THE RECORDS Start Marker
(* ===== verification/RemoveAssociation.v ===== *)
(** * Removing a row of a nested form (app/assets/javascripts/remove_association.js)

    A nested association is a [tbody] with a numbered title ("Income 2").  The
    remove link hides its tbody, marks its hidden [_destroy] inputs and renumbers
    the later titles of the page. *)

From S2P Require Import Prelude JsString.
From Stdlib Require Import ZArith Lia.
Local Open Scope Z_scope.

Module RemoveAssociation.

Record tbody := TBody {
  tb_titles : list text;     (* the text of its .title elements *)
  tb_hidden : list text;     (* the value attribute of its hidden inputs *)
  tb_shown : bool
}.

(** [$title.text()] *)
Definition title_text (b : tbody) : text := mjoin (tb_titles b).

(** [parseInt(str.match(/[0-9]+/))]; [parseInt(null)] is NaN, here [None]. *)
Definition title_num (b : tbody) : option Z := parse_digits <$> first_digits (title_text b).

(** [a > b] on numbers that may be NaN. *)
Definition num_gt (a b : option Z) : bool :=
  match a, b with Some x, Some y => y <? x | _, _ => false end.

(** [slideUp()] and [find("input[type='hidden']").attr("value",true)] *)
Definition retire (b : tbody) : tbody :=
  TBody (tb_titles b) (map (fun _ => txt "true") (tb_hidden b)) false.

(** The body of [$("tbody").each]. *)
Definition renumber (removed : option Z) (b : tbody) : tbody :=
  if num_gt (title_num b) removed then
    match title_num b with
    | Some n =>
        let s := replace_first (print_Z n) (print_Z (n - 1)) (title_text b) in
        TBody (map (fun _ => s) (tb_titles b)) (tb_hidden b) (tb_shown b)
    | None => b
    end
  else b.

(** The handler; [k] is the index of the tbody that holds the clicked link. *)
Definition remove_click (k : nat) (page : list tbody) : list tbody :=
  let page1 := alter retire k page in
  let removed := page1 !! k ≫= title_num in
  map (renumber removed) page1.

(** ** What the handler promises: an abstract list of numbered rows. *)

Record row := Row { row_shown : bool; row_num : Z }.

Definition dec_above (r n : Z) : Z := if r <? n then n - 1 else n.
Definition hide_row (x : row) : row := Row false (row_num x).
Definition dec_row (r : Z) (x : row) : row := Row (row_shown x) (dec_above r (row_num x)).

Definition remove_row (k : nat) (rows : list row) : list row :=
  match rows !! k with
  | None => rows
  | Some x => dec_row (row_num x) <$> alter hide_row k rows
  end.

Fixpoint shown_nums (rows : list row) : list Z :=
  match rows with
  | [] => []
  | x :: l => if row_shown x then row_num x :: shown_nums l else shown_nums l
  end.

(** The shown rows are numbered 1, 2, ... in document order; the retired ones
    keep some positive number. *)
Definition well_numbered (rows : list row) : Prop :=
  shown_nums rows = seqZ 1 (Z.of_nat (length (shown_nums rows))) /\
  Forall (fun r => 1 <= row_num r) rows.

Lemma shown_nums_app l1 l2 : shown_nums (l1 ++ l2) = shown_nums l1 ++ shown_nums l2.
Proof. induction l1 as [|[[] n] l1 IH]; simpl; by rewrite ?IH. Qed.

Lemma seqZ_split (a b : list Z) (r m n : Z) :
  a ++ r :: b = seqZ m n ->
  r = m + Z.of_nat (length a) /\ a = seqZ m (Z.of_nat (length a)) /\
  b = seqZ (r + 1) (Z.of_nat (length b)).
Proof.
  revert m n. induction a as [|x a IH]; intros m n H; simpl in H.
  - destruct (decide (0 < n)); [|by rewrite seqZ_nil in H by lia].
    rewrite seqZ_cons in H by lia. injection H as -> ->. split; [simpl; lia|split; [done|]].
    rewrite length_seqZ. replace (Z.succ m) with (m + 1) by lia. f_equal; lia.
  - destruct (decide (0 < n)); [|by rewrite seqZ_nil in H by lia].
    rewrite seqZ_cons in H by lia. injection H as -> H.
    apply IH in H as (-> & Ha & Hb). split; [simpl; lia|split].
    + rewrite (seqZ_cons m) by (simpl; lia). f_equal. rewrite Ha at 1. f_equal; simpl; lia.
    + rewrite Hb at 1. f_equal; simpl; lia.
Qed.

Lemma shown_nums_dec r l : shown_nums (dec_row r <$> l) = dec_above r <$> shown_nums l.
Proof. induction l as [|[[] n] l IH]; [done|..]; cbn; by rewrite IH. Qed.

Lemma dec_above_seqZ r m n : r < m -> dec_above r <$> seqZ m n = seqZ (m - 1) n.
Proof.
  intros H. replace (m - 1) with (-1 + m) by lia. rewrite <- fmap_add_seqZ.
  apply list_fmap_ext. intros i x Hx%lookup_seqZ. unfold dec_above.
  destruct (Z.ltb_spec r x); lia.
Qed.

Lemma dec_above_below r m n : m + n <= r + 1 -> dec_above r <$> seqZ m n = seqZ m n.
Proof.
  intros H. rewrite <- list_fmap_id. apply list_fmap_ext. intros i x Hx%lookup_seqZ.
  unfold dec_above. destruct (Z.ltb_spec r x); simpl; lia.
Qed.

(** Removing a shown row keeps the numbering 1, 2, ... of the rows left. *)
Lemma remove_row_numbered k rows r :
  rows !! k = Some (Row true r) -> well_numbered rows -> well_numbered (remove_row k rows).
Proof.
  intros Hk [Hseq Hpos]. unfold remove_row. rewrite Hk; simpl.
  apply list_elem_of_split_length in Hk as (l1 & l2 & -> & ->).
  rewrite alter_app_r_alt, Nat.sub_diag by lia. simpl. split.
  - rewrite shown_nums_app in Hseq. cbn in Hseq.
    assert (shown_nums (dec_row r <$> l1 ++ hide_row (Row true r) :: l2)
      = (dec_above r <$> shown_nums l1) ++ (dec_above r <$> shown_nums l2)) as E.
    { rewrite shown_nums_dec, shown_nums_app, fmap_app. done. }
    rewrite E. apply seqZ_split in Hseq as (Hr & H1 & H2).
    rewrite length_app, !length_fmap. rewrite H1, H2 at 1.
    rewrite dec_above_below, dec_above_seqZ by lia.
    rewrite Nat2Z.inj_add, seqZ_app by lia. f_equal. f_equal; lia.
  - apply Forall_app in Hpos as [Hp1 [Hp Hp2]%Forall_cons]. simpl in Hp.
    rewrite Forall_fmap. rewrite Forall_app, Forall_cons. unfold compose; simpl.
    assert (forall l, Forall (fun x => 1 <= row_num x) l ->
              Forall (fun x => 1 <= dec_above r (row_num x)) l) as Hd.
    { intros l Hl. eapply Forall_impl; [exact Hl|]. intros x Hx; simpl in *. unfold dec_above. destruct (Z.ltb_spec r (row_num x)); lia. }
    split_and!; [by apply Hd| |by apply Hd]. unfold dec_above. destruct (Z.ltb_spec r r); lia.
Qed.

(** ** The page represents the rows *)

(** A tbody whose only title is "prefix number suffix". *)
Definition titled (b : tbody) (x : row) : Prop :=
  exists pre suf, no_digits pre /\ starts_nondigit suf /\
    tb_titles b = [pre ++ print_Z (row_num x) ++ suf] /\ tb_shown b = row_shown x.

Definition represents (page : list tbody) (rows : list row) : Prop := Forall2 titled page rows.

Lemma print_Z_nonneg n : 0 <= n -> print_Z n = print_nat n.
Proof. intros H. unfold print_Z. destruct (Z.ltb_spec n 0); [lia|done]. Qed.

Lemma title_num_titled b x : titled b x -> 0 <= row_num x -> title_num b = Some (row_num x).
Proof.
  intros (pre & suf & Hp & Hs & Ht & _) Hn. unfold title_num, title_text. rewrite Ht; simpl.
  rewrite app_nil_r, print_Z_nonneg by done.
  rewrite first_digits_app by auto using print_nat_digits, print_nat_nonempty.
  simpl. by rewrite parse_print.
Qed.

Lemma renumber_titled r b x : titled b x -> 0 <= r -> 0 <= row_num x ->
  titled (renumber (Some r) b) (dec_row r x).
Proof.
  intros Hb Hr Hn. unfold renumber. rewrite (title_num_titled b x) by done. simpl.
  unfold titled, dec_row, dec_above; simpl. destruct (Z.ltb_spec r (row_num x)); [|done].
  destruct Hb as (pre & suf & Hp & Hs & Ht & Hsh). exists pre, suf. split_and!; [done|done| |done].
  unfold title_text. rewrite Ht; simpl. rewrite app_nil_r. f_equal.
  rewrite !print_Z_nonneg by lia.
  apply replace_first_digits; auto using print_nat_digits, print_nat_nonempty.
Qed.

Lemma remove_click_refines k page rows r :
  rows !! k = Some (Row true r) -> Forall (fun x => 1 <= row_num x) rows ->
  represents page rows -> represents (remove_click k page) (remove_row k rows).
Proof.
  intros Hk Hpos Hrep. unfold remove_click, remove_row. rewrite Hk. simpl.
  assert (represents (alter retire k page) (alter hide_row k rows)) as Hrep1.
  { apply Forall2_alter; [done|]. intros b x _ _ (pre & suf & ? & ? & ? & ?). exists pre, suf. done. }
  assert ((alter retire k page !! k ≫= title_num) = Some r) as ->.
  { pose proof (Forall2_lookup_r _ _ _ _ _ Hrep Hk) as (b & Hb & Ht).
    rewrite list_lookup_alter_eq, Hb; simpl.
    pose proof (title_num_titled b _ Ht) as E. simpl in E. apply E.
    rewrite Forall_lookup in Hpos. specialize (Hpos _ _ Hk). simpl in Hpos. lia. }
  assert (1 <= r) as Hr by (rewrite Forall_lookup in Hpos; apply (Hpos _ _ Hk)).
  assert (Forall (fun x => 1 <= row_num x) (alter hide_row k rows)) as Hpos1
    by (apply Forall_alter; [done|]; intros; simpl; done).
  unfold represents in *. clear Hrep Hpos Hk. revert Hpos1.
  induction Hrep1 as [|b x bs xs Hbx _ IH]; intros [Hx Hxs]%Forall_cons || intros _;
    simpl; constructor; [apply renumber_titled; [done|lia|lia]|by apply IH].
Qed.

(** A sequence of removals of shown rows. *)
Inductive removals : list tbody -> list row -> list tbody -> list row -> Prop :=
| removals_done page rows : removals page rows page rows
| removals_click k r page rows page' rows' :
    rows !! k = Some (Row true r) ->
    removals (remove_click k page) (remove_row k rows) page' rows' ->
    removals page rows page' rows'.

(** C32: however many rows the visitor removes, the page still represents the
    abstract rows: the shown titles carry exactly the numbers 1, 2, ... in
    document order, with their prefixes and suffixes kept. *)
Theorem removals_numbered page rows page' rows' :
  represents page rows -> well_numbered rows -> removals page rows page' rows' ->
  represents page' rows' /\ well_numbered rows'.
Proof.
  intros Hrep Hwn Hr. induction Hr as [|k r page rows page' rows' Hk _ IH]; [done|].
  apply IH; [eapply remove_click_refines; eauto; apply Hwn|by eapply remove_row_numbered].
Qed.

Definition sample_page : list tbody :=
  [TBody [txt "Income 1"] [txt "false"] true; TBody [txt "Income 2:"] [] true;
   TBody [txt "Income 3"] [txt "false"] true].
Definition sample_rows : list row := [Row true 1; Row true 2; Row true 3].

Lemma removals_numbered_witness :
  represents (remove_click 0 sample_page) (remove_row 0 sample_rows) /\
  well_numbered (remove_row 0 sample_rows) /\
  map tb_titles (remove_click 0 sample_page) = [[txt "Income 1"]; [txt "Income 1:"]; [txt "Income 2"]].
Proof.
  assert (represents sample_page sample_rows) as H1.
  { repeat constructor.
    - exists (txt "Income "), []. split_and!; try done. repeat constructor.
    - exists (txt "Income "), (txt ":"). split_and!; try done. repeat constructor.
    - exists (txt "Income "), []. split_and!; try done. repeat constructor. }
  assert (well_numbered sample_rows) as H2 by (split; [done|repeat constructor; simpl; lia]).
  destruct (removals_numbered sample_page sample_rows _ _ H1 H2
    (removals_click 0 1 sample_page sample_rows _ _ eq_refl (removals_done _ _))) as [A B].
  split; [exact A|split; [exact B|by vm_compute]].
Defined.

(** The handler touches the form data of the removed row only: its hidden
    inputs become "true" and it is hidden; every other row keeps its hidden
    inputs and its visibility. *)
Theorem remove_click_marks k page i b :
  page !! i = Some b ->
  exists b', remove_click k page !! i = Some b' /\
    tb_hidden b' = (if decide (i = k) then map (fun _ => txt "true") (tb_hidden b) else tb_hidden b) /\
    tb_shown b' = (if decide (i = k) then false else tb_shown b).
Proof.
  intros Hb. unfold remove_click. rewrite list_lookup_fmap.
  assert (forall r c, tb_hidden (renumber r c) = tb_hidden c /\ tb_shown (renumber r c) = tb_shown c) as H.
  { intros r c. unfold renumber. destruct (num_gt _ _); [|done]. by destruct (title_num c). }
  destruct (decide (i = k)) as [->|Hne].
  - rewrite list_lookup_alter_eq, Hb. cbn [fmap option_fmap option_map]. eexists; split; [done|].
    destruct (H (Some (retire b) ≫= title_num) (retire b)) as [E1 E2].
    rewrite E1, E2. done.
  - rewrite (list_lookup_alter_ne _ page k i), Hb by congruence. cbn [fmap option_fmap option_map]. eexists; split; [done|]. apply H.
Qed.

Lemma remove_click_marks_witness : exists b',
  remove_click 1 sample_page !! 0%nat = Some b' /\ tb_hidden b' = [txt "false"] /\ tb_shown b' = true.
Proof. exact (remove_click_marks 1 sample_page 0 _ eq_refl). Defined.

End RemoveAssociation.
Lemma remove_loop_sim fuel : forall f s q a c,
  sim s q -> settled q -> q_alive q = true -> q_list q = a ++ c -> f ∉ a -> length c < fuel ->
  sim (remove_loop fuel f (Z.of_nat (length a)) s) (q_remove1 q f).
Proof.
  induction fuel as [|fuel IH]; intros f s q a c H Hset Ha Hl Hf Hfuel; [lia|]. simpl.
  rewrite (sim_list _ _ (sim_sim0 _ _ H)), Ha, Hl; simpl.
  unfold inArray. rewrite Nat2Z.id, drop_app_length.
  destruct (inArray_from_spec f c (Z.of_nat (length a)) ltac:(lia))
    as [[-> Hc]|(c1 & c2 & -> & Hc1 & ->)].
  - destruct (Z.ltb_spec (-1) (-1)); [lia|].
    assert (f ∉ q_list q) as Hn by (rewrite Hl; set_solver). unfold q_list in Hn.
    unfold q_remove1. rewrite !filter_neq_id by set_solver.
    destruct q; exact H.
  - destruct (Z.ltb_spec (-1) (Z.of_nat (length a) + Z.of_nat (length c1))); [|lia].
    replace (Z.of_nat (length a) + Z.of_nat (length c1))%Z
      with (Z.of_nat (length (a ++ c1))) by (rewrite length_app; lia).
    destruct (splice_exists s q (a ++ c1) f c2 H Hset Ha) as (done & rest & Hs & Hdr & Hf1 & Hf2);
      [by rewrite <- app_assoc|].
    specialize (IH f _ _ (a ++ c1) c2 Hs). unfold q_remove1 in *. simpl in IH.
    rewrite Hf1, Hf2 in IH. apply IH; [done|done|done|set_solver|].
    rewrite length_app in Hfuel; simpl in Hfuel. lia.
Qed.

Lemma remove1_sim f s q : sim s q -> settled q -> sim (remove1 s f) (q_remove1 q f).
Proof.
  intros H Hset. unfold remove1. rewrite (sim_list _ _ (sim_sim0 _ _ H)).
  destruct (q_alive q) eqn:Ha.
  - apply (remove_loop_sim _ f s q [] (q_list q)); try done; [set_solver|lia].
  - pose proof (sim_dead _ _ (sim_sim0 _ _ H) Ha) as Hd. apply app_eq_nil in Hd as [H1 H2].
    unfold q_remove1. rewrite H1, H2. destruct q; simpl in *; subst. exact H.
Qed.

Lemma remove_sim fs : forall s q, sim s q -> settled q ->
  sim (remove fs s) (q_remove fs q) /\ q_mode_of (q_remove fs q) = q_mode_of q.
Proof.
  unfold remove. intros s q H Hset.
  assert (forall s q, sim s q -> settled q ->
    sim (foldl remove1 s fs) (foldl q_remove1 q fs) /\
    q_mode_of (foldl q_remove1 q fs) = q_mode_of q) as Hfold.
  { clear s q H Hset. induction fs as [|f fs IH]; intros s q H Hset; [done|]. simpl.
    destruct (IH (remove1 s f) (q_remove1 q f)) as [? ->];
      [by apply remove1_sim|exact Hset|done]. }
  destruct (Hfold s q H Hset) as [H1 H2]. split; [|exact H2].
  destruct (list_ s) eqn:Hl; [exact H1|].
  assert (foldl remove1 s fs = s) as E; [|by rewrite E in H1].
  clear -Hl. induction fs as [|f fs IH]; [done|]. simpl.
  replace (remove1 s f) with s; [done|]. unfold remove1. by rewrite Hl.
Qed.

Lemma empty_sim s q : sim s q -> settled q -> sim (empty_ s) (q_empty q).
Proof.
  intros [[] Hlen] Hset. unfold empty_, q_empty, q_passed.
  split; [split|]; simpl; try done; intros Hq; rewrite ?Hq; [done|by apply sim_index0].
Qed.

Lemma disable_sim s q : sim s q -> settled q -> sim (disable s) (q_disable q).
Proof.
  intros [[] Hlen] Hset. unfold disable, q_disable, q_passed.
  split; [split|]; simpl; try done; intros Hq; rewrite ?Hq; [done|by apply sim_index0].
Qed.

Lemma lock_sim s q : sim s q -> settled q -> sim (lock s) (q_lock q).
Proof.
  intros H Hset. unfold lock, q_lock. rewrite (sim_memory _ _ (sim_sim0 _ _ H)).
  destruct (q_memory q) eqn:Hm; simpl; [|exact (disable_sim s q H Hset)].
  destruct H as [[] Hlen]. split; [split|]; simpl; try done; congruence.
Qed.

Lemma fireWith_sim d s q : sim s q ->
  sim (begin_if (fireWith d s)).1 (q_fireWith d q).1 /\
  (begin_if (fireWith d s)).2 = (q_fireWith d q).2.
Proof.
  intros H. pose proof H as [H0 Hlen]. unfold fireWith, q_fireWith.
  rewrite (sim_list _ _ H0), (sim_fired _ _ H0), (sim_stack _ _ H0), (sim_firing _ _ H0).
  destruct (q_alive q) eqn:Ha; simpl; [|done].
  destruct (negb (q_fired q) || bool_decide (is_Some (q_stack q))); [|done].
  destruct (q_firing q) eqn:Hf; simpl.
  - split; [|done]. destruct H0. split; [split|]; simpl; rewrite ?sim_stack0; try done.
    intros _. by apply sim_index0.
  - split; [|done]. pose proof (begin_sim s q d 0 H0 Ha ltac:(lia)) as Hb.
    rewrite drop_0 in Hb. unfold set_indices in Hb; simpl in Hb.
    destruct s; simpl in *. pose proof (sim_start _ _ H0) as E; simpl in E. subst. exact Hb.
Qed.

Lemma next_sim s q : sim s q -> q_mode_of q = Testing ->
  sim s (q_next q).1 /\ fire_next s = (q_next q).2.
Proof.
  unfold q_mode_of. intros H Hm. destruct (q_firing q) eqn:Hf; [|done].
  destruct (q_calling q) eqn:Hc; [done|]. pose proof H as [[] Hlen].
  unfold fire_next, q_next. rewrite sim_list0. specialize (sim_index0 Hf). rewrite Hc in sim_index0.
  simpl in sim_index0. destruct (q_alive q) eqn:Ha.
  - specialize (Hlen Hf eq_refl). rewrite sim_index0, Hlen. unfold q_list in *.
    destruct (q_rest q) as [|f rest] eqn:Hr; simpl.
    + split; [exact H|].
      destruct (Z.ltb_spec (Z.of_nat (length (q_done q) + q_debt q) - 0)
                  (Z.of_nat (length (q_done q ++ [])))) as [Hlt|]; [|done].
      rewrite length_app in Hlt; simpl in Hlt; lia.
    + assert (q_debt q = 0) as Hd by (destruct (q_debt q); [done|by specialize (sim_debt0 ltac:(done))]).
      rewrite Hd in *. split.
      { split; [split|]; simpl; unfold q_list; simpl; rewrite ?Ha, <- ?app_assoc, ?Hd; try done; try congruence.
        intros _. rewrite length_app; simpl. lia. }
      rewrite length_app; simpl.
      destruct (Z.ltb_spec (Z.of_nat (length (q_done q) + 0) - 0)
                  (Z.of_nat (length (q_done q) + S (length rest)))); [|lia].
      destruct (Z.leb_spec 0 (Z.of_nat (length (q_done q) + 0) - 0)); [|lia].
      rewrite Z.sub_0_r, Nat2Z.id, Nat.add_0_r, list_lookup_middle; done.
  - specialize (sim_dead0 eq_refl). apply app_eq_nil in sim_dead0 as [Hd0 Hr0]. rewrite Hr0.
    split; [exact H|done].
Qed.

Lemma returned_sim b s q : sim s q -> q_mode_of q = Calling ->
  sim (fire_returned b s).1 (q_returned b q).1 /\ (fire_returned b s).2 = (q_returned b q).2.
Proof.
  unfold q_mode_of. intros [[] Hlen] Hm. destruct (q_firing q) eqn:Hf; [|done].
  destruct (q_calling q) eqn:Hc; [|done].
  unfold fire_returned, q_returned. rewrite sim_options0.
  destruct (b && opt_stopOnFalse (q_options q)); simpl; (split; [|done]).
  - split; [split|]; simpl; rewrite ?Hc; try done; try congruence;
      intros; [by apply sim_index0|by apply Hlen].
  - split; [split|]; simpl; try done; try congruence;
      intros; [rewrite sim_index0 by done; simpl; lia|by apply Hlen].
Qed.

Lemma end_sim s q : sim s q ->
  sim (begin_if (fire_end s)).1 (q_end q).1 /\ (begin_if (fire_end s)).2 = (q_end q).2.
Proof.
  intros [[] Hlen]. unfold fire_end, q_end. simpl. rewrite sim_list0, sim_stack0, sim_memory0.
  destruct (q_alive q) eqn:Ha; simpl.
  - destruct (q_stack q) as [[|d l]|] eqn:Hs; simpl.
    + split; [|done]. split; [split|]; simpl; unfold q_list in *; simpl; try done; congruence.
    + split; [|done]. unfold fire_begin, q_begin; simpl. rewrite sim_options0.
      split; [split|]; simpl; unfold q_list in *; simpl; rewrite ?Ha; try done; congruence.
    + destruct (q_memory q) eqn:Hm; simpl; (split; [|done]);
        split; [split| |split|]; simpl; unfold q_list in *; simpl; try done; congruence.
  - split; [|done]. split; [split|]; simpl; try done; congruence.
Qed.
THE RECORDS End Marker
▶ **TASK ITEM**
Which lines run from the one holding "intros H. pose" through the one holding "Lemma next_sim s" in the records above? Repeat them exactly, both included, and nothing more.

▶ **TASK RESULT**
  intros H. pose proof H as [H0 Hlen]. unfold fireWith, q_fireWith.
  rewrite (sim_list _ _ H0), (sim_fired _ _ H0), (sim_stack _ _ H0), (sim_firing _ _ H0).
  destruct (q_alive q) eqn:Ha; simpl; [|done].
  destruct (negb (q_fired q) || bool_decide (is_Some (q_stack q))); [|done].
  destruct (q_firing q) eqn:Hf; simpl.
  - split; [|done]. destruct H0. split; [split|]; simpl; rewrite ?sim_stack0; try done.
    intros _. by apply sim_index0.
  - split; [|done]. pose proof (begin_sim s q d 0 H0 Ha ltac:(lia)) as Hb.
    rewrite drop_0 in Hb. unfold set_indices in Hb; simpl in Hb.
    destruct s; simpl in *. pose proof (sim_start _ _ H0) as E; simpl in E. subst. exact Hb.
Qed.

Lemma next_sim s q : sim s q -> q_mode_of q = Testing ->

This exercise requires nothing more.